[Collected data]
(* ===== verification/SelectorDeps.v ===== *)
(** * What the selector works with

    The state of [services/selector.py]: the database with its schedule, and
    the trace of everything asked of the VPN runtime and the other services.
    [services/management_attribution.py], and the reading of the runtime.

    The state is a [session] of [FenceSession]. *)
From stdpp Require Import base list strings gmap.
From Stdlib Require Import ZArith Lia Ascii.
From S2P Require Import Prelude PyStr PyKey PyVal PyState PyTime AutoPool SelectorCandidates SelectorRank SelectionFence FenceSession.

Open Scope string_scope.
Open Scope Z_scope.
Open Scope list_scope.

(** ** Management attribution *)

Section Attribution.
Context `{ReprContainer}.

Definition _clean_string (value : pyval) : option string :=
  let text := py_strip (text_or_blank value) in if String.eqb text "" then None else Some (py_prefix 160 text).

(** [raw.split(":", 1)]. *)
Fixpoint split_colon (s : string) : option (string * string) :=
  match s with
  | "" => None
  | String c s' => if Ascii.eqb c ":"%char then Some ("", s') else '(a, b) ← split_colon s'; Some (String c a, b)
  end.

(** The raw text, the source type and the client name. *)
Definition _infer_from_requested_by (requested_by : string) : string * option string * option string :=
  let raw := default "api" (_clean_string (VStr requested_by)) in
  match split_colon raw with
  | None => (raw, None, None)
  | Some (prefix, suffix) => (raw, _clean_string (VStr prefix), _clean_string (VStr suffix))
  end.

Definition attribution_fields : list string := ["source_type"; "client_name"; "channel"; "actor"; "action"; "request_id"].

Definition build_management_attribution (requested_by : string) (context : option dict) : dict :=
  let '(raw, source_type, client_name) := _infer_from_requested_by (if String.eqb requested_by "" then "api" else requested_by) in
  let normalized := [("requested_by", VStr raw); ("source_type", vopt source_type); ("client_name", vopt client_name);
                     ("channel", VNone); ("actor", VNone); ("action", VNone); ("request_id", VNone)] in
  let normalized := fold_left (fun d k =>
      match _clean_string (dget k (default [] context)) with Some v => dset k (VStr v) d | None => d end)
    attribution_fields normalized in
  let source_type := py_lower (py_strip (text_or_blank (dget "source_type" normalized))) in
  let external_like := String.eqb source_type "external_client"
                       || py_startswith (text_or_blank (dget "requested_by" normalized)) "external_client" in
  let required := if external_like then ["client_name"; "action"] else [] in
  let missing := List.filter (fun k => match dget k normalized with VNone => true | v => eq_str v "" end) required in
  dset "attribution_missing" (VList (map VStr missing))
    (dset "attribution_complete" (VBool (bool_decide (missing = []))) normalized).

Definition build_incomplete_attribution_error (attribution : dict) : option dict :=
  let missing := dget "attribution_missing" attribution in
  if negb (truthy missing) then None
  else Some [("code", VStr "MANAGEMENT_ATTRIBUTION_INCOMPLETE");
             ("message", VStr "External management request is missing required attribution fields.");
             ("missing_fields", missing); ("management_attribution", VDict attribution)].
End Attribution.

(** ** The runtime *)

(** [active_runtime_adapter] with whether it has operations. *)
Record adapter := Adapter { ad_fields : dict; ad_operations : bool }.

Definition RUNTIME_CAPABILITY_HEALTH : string := "health".
Definition RUNTIME_CAPABILITY_LIST_SERVERS : string := "list_servers".
Definition RUNTIME_CAPABILITY_APPLY_SERVER : string := "apply_server".

(** What [health()] returns: its details and its active server. *)
Record health := Health { he_details : pyval; he_active_server_id : option string }.

(** What [apply_server] does: it returns, times out, or raises. *)
Inductive applied :=
  | Applied (ok : bool) (details : pyval) (as_dict : dict)
  | ApplyTimedOut (text : string)
  | ApplyRaised.

(** The reader of the runtime's incarnation: absent, failing, or its value. *)
Inductive incarnation := NoReader | ReaderRaised | Incarnation (v : pyval).

(** A probe's answer. *)
Record delay := Delay {
  dl_ok : bool;
  dl_status : string;
  dl_last_ping_ms : option Z;
  dl_error_code : option string;
  dl_error_message : option string;
  dl_fields : dict;
}.

(** What distinguishes one entry of [provider_candidates]. *)
Record provider_option := ProviderOption {
  po_server_id : string;
  po_source_ref : string;
  po_member_id : string;
  po_priority : Z;
}.

(** The entry itself. *)
Definition provider_entry (p : provider_option) : candidate :=
  Candidate (po_server_id p) "Provider vpn" "active" VNone true None (po_priority p)
    (Ping "unknown" None None None VNone [("status", VStr "unknown"); ("last_ping_ms", VNone)])
    (Some "provider_switch") (Some "not_observed") true (Some (po_member_id p)) (Some (po_source_ref p)) [].

(** ** What is asked *)

Inductive ask :=
  | AskAdapter
  | AskHealth
  | AskIncarnation
  | AskConfigDigest
  | ListServers
  | AskMemberHealth
  | AskGuardHeld
  | AcquireGuard
  | ProbeServers (ids : list string) (update_state : bool) (checked_by : string) (timeout_ms : Z)
  | PostCheck (id : string) (update_state : bool) (checked_by : string) (timeout_ms : Z)
  | ProviderCandidates
  | ProviderSwitch (source_ref member_id : option string) (revision : Z) (signature incarnation : string)
  | ApplyServer (target : string)
  | NewUuid
  | ReadClock
  | OperationalLog (event_type : string) (details : dict).

(** The answers; the head of the list is the request, [None] is an exception. *)
Class SelectorOutside := {
  vpn_adapter : list ask -> adapter;
  (** The text of the exception when it fails. *)
  runtime_health : list ask -> health + string;
  runtime_incarnation : list ask -> incarnation;
  config_sha256 : list ask -> option string;
  runtime_servers : list ask -> list string + string;
  member_health : list ask -> py health_db;
  guard_is_held : list ask -> bool;
  (** The text of the TimeoutError when it is not acquired. *)
  guard_timeout : list ask -> option string;
  probed_delays : list ask -> py (list delay);
  post_checked : list ask -> py delay;
  provider_fallback : list ask -> py (list provider_option);
  provider_switched : list ask -> py dict;
  server_applied : list ask -> applied;
  fresh_uuid : list ask -> string;
  utc_now_iso : list ask -> string;
  operation_logged : list ask -> py unit;
  (** [get_settings().environment.strip().lower() == "test"]. *)
  test_environment : bool;
  (** [safe_human_label]. *)
  safe_human_label : string -> string -> option string;
  sha256_json : pyval -> string;
}.

(** ** The state *)

Abbreviation selector := (session ask).
Abbreviation F := (st selector).

(** ** Reading *)

Section Read.
Context `{ReprContainer} `{SelectorOutside}.

(** The text of the ValueError. *)
Definition fence_error_text (provenance revision : option cell) : string :=
  match provenance_of provenance with
  | None =>
      match provenance with
      | Some (CJson _) => "VPN-auto selection provenance must be a JSON object."
      | _ => "VPN-auto selection provenance is malformed."
      end
  | Some _ =>
      match revision with
      | Some (CJson (VInt _)) => "VPN-auto selection revision cannot be negative."
      | Some (CText _) => "VPN-auto selection revision is malformed."
      | _ => "VPN-auto selection revision must be a JSON integer."
      end
  end.

(** [read_selection_fence] in a session of its own: three SELECTs, each of
    the database as it is then.  [inr] is ValueError. *)
Definition read_selection_fence : F (selection_fence + string) :=
  routing ← read_db d_routing;
  provenance ← read_db (setting SELECTION_PROVENANCE_KEY);
  revision ← read_db (setting SELECTION_REVISION_KEY);
  mret (match build_fence routing provenance revision with
        | Some f => inl f
        | None => inr (fence_error_text provenance revision)
        end).

(** The same where nothing catches the ValueError. *)
Definition read_selection_fence_or_raise : F selection_fence :=
  f ← read_selection_fence;
  st_py (match f with inl f => Some f | inr _ => None end).

(** The signature reads several times; its statements are taken as one. *)
Definition read_pool_signature : F string := read_db (selection_pool_signature sha256_json).

(** The rows, then the members of their logical servers. *)
Definition load_selector_candidates : F (list candidate) :=
  rows ← read_db d_pool;
  health ← answer_py AskMemberHealth member_health;
  members ← read_db d_pool;
  mret (_load_selector_candidates rows health members).

Definition load_runtime_target_inventory : F (list (string * string * pyval)) :=
  read_db (fun db => _load_runtime_target_inventory (d_pool db)).

Definition _runtime_capabilities (a : adapter) : list string :=
  map py_str (default [] (as_list (dget "capabilities" (ad_fields a)))).

Definition has_capability (c : string) (a : adapter) : bool := bool_decide (c ∈ _runtime_capabilities a).

Definition adapter_id (a : adapter) : string := py_str (por (dget "adapter_id" (ad_fields a)) (VStr "unknown")).

Definition _active_selector_runtime : F adapter := answer AskAdapter vpn_adapter.

(** Health, or the code and the message of the error. *)
Definition _runtime_health_or_error (a : adapter) : F (health + (string * string)) :=
  if negb (ad_operations a) || negb (has_capability RUNTIME_CAPABILITY_HEALTH a)
  then mret (inr ("VPN_RUNTIME_HEALTH_UNAVAILABLE", "Active VPN runtime adapter does not expose health: " +:+ adapter_id a +:+ "."))
  else
    h ← answer AskHealth runtime_health;
    mret (match h with inl h => inl h | inr text => inr ("VPN_RUNTIME_CONTROLLER_UNREACHABLE", text) end).

Definition details_of (h : health) : dict := default [] (as_dict (he_details h)).
Definition selectors_of (h : health) : dict := default [] (as_dict (dget "selectors" (details_of h))).

(** The target of vpn-auto: the selector's, or without that key the effective server. *)
Definition vpn_auto_target (h : health) : option string :=
  nonblank (match dict_lookup "vpn_auto_now" (selectors_of h) with Some v => v | None => vopt (he_active_server_id h) end).

(** [for x in v]. *)
Definition py_iter (v : pyval) : py (list pyval) :=
  match v with
  | VList l => Some l
  | VDict d => Some (map (fun kv => VStr kv.1) d)
  | VStr s => Some (map VStr (py_chars s))
  | _ => None
  end.

Definition targets_or_empty (h : health) : py (list pyval) :=
  match dict_lookup "vpn_auto_targets" (selectors_of h) with None => Some [] | Some v => py_iter v end.

(** [inr] is RuntimeError. *)
Definition _runtime_generation_identity (h : health) (a : adapter) (require_incarnation : bool) : F (string + string) :=
  config ← answer AskConfigDigest config_sha256;
  read ← (if ad_operations a then answer AskIncarnation runtime_incarnation else mret NoReader);
  match read with
  | ReaderRaised => mret (inr "Unable to read vpn runtime incarnation.")
  | _ =>
      let incarnation := match read with Incarnation v => v | _ => VNone end in
      if require_incarnation && negb (truthy incarnation) && negb test_environment
      then mret (inr "VPN runtime incarnation is unavailable; refusing stale-plan apply.")
      else
        targets ← st_py (targets_or_empty h);
        let version := default [] (as_dict (dget "version" (details_of h))) in
        let names := sort_on (fun s => [KText s]) (map py_str (List.filter truthy targets)) in
        mret (inl (sha256_json (sort_keys (VDict
          [("config_sha256", vopt config); ("runtime_version", dget "version" version);
           ("runtime_commit", dget "commit" version); ("runtime_incarnation", incarnation);
           ("vpn_auto_targets", VList (map VStr names));
           ("vpn_auto_now", vopt (nonblank (dget "vpn_auto_now" (selectors_of h))))]))))
  end.

Definition is_mihomo (a : adapter) : bool := String.eqb (py_str (por (dget "adapter_id" (ad_fields a)) (VStr ""))) "mihomo".

Definition generation_or_raise (h : health) (a : adapter) : F string :=
  g ← _runtime_generation_identity h a (is_mihomo a);
  st_py (match g with inl g => Some g | inr _ => None end).

(** [with xray_writer_guard(timeout_seconds=5.0)]: the text of the TimeoutError
    when it is not acquired in time. *)
Definition acquire_guard : F (option string) := answer AcquireGuard guard_timeout.
End Read.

## To do
Beginning at the top of the data, please return every line until and including the line containing "From stdpp Require", copied exactly, and nothing past it.

## Exercise result
(* ===== verification/SelectorDeps.v ===== *)
(** * What the selector works with

    The state of [services/selector.py]: the database with its schedule, and
    the trace of everything asked of the VPN runtime and the other services.
    [services/management_attribution.py], and the reading of the runtime.

    The state is a [session] of [FenceSession]. *)
From stdpp Require Import base list strings gmap.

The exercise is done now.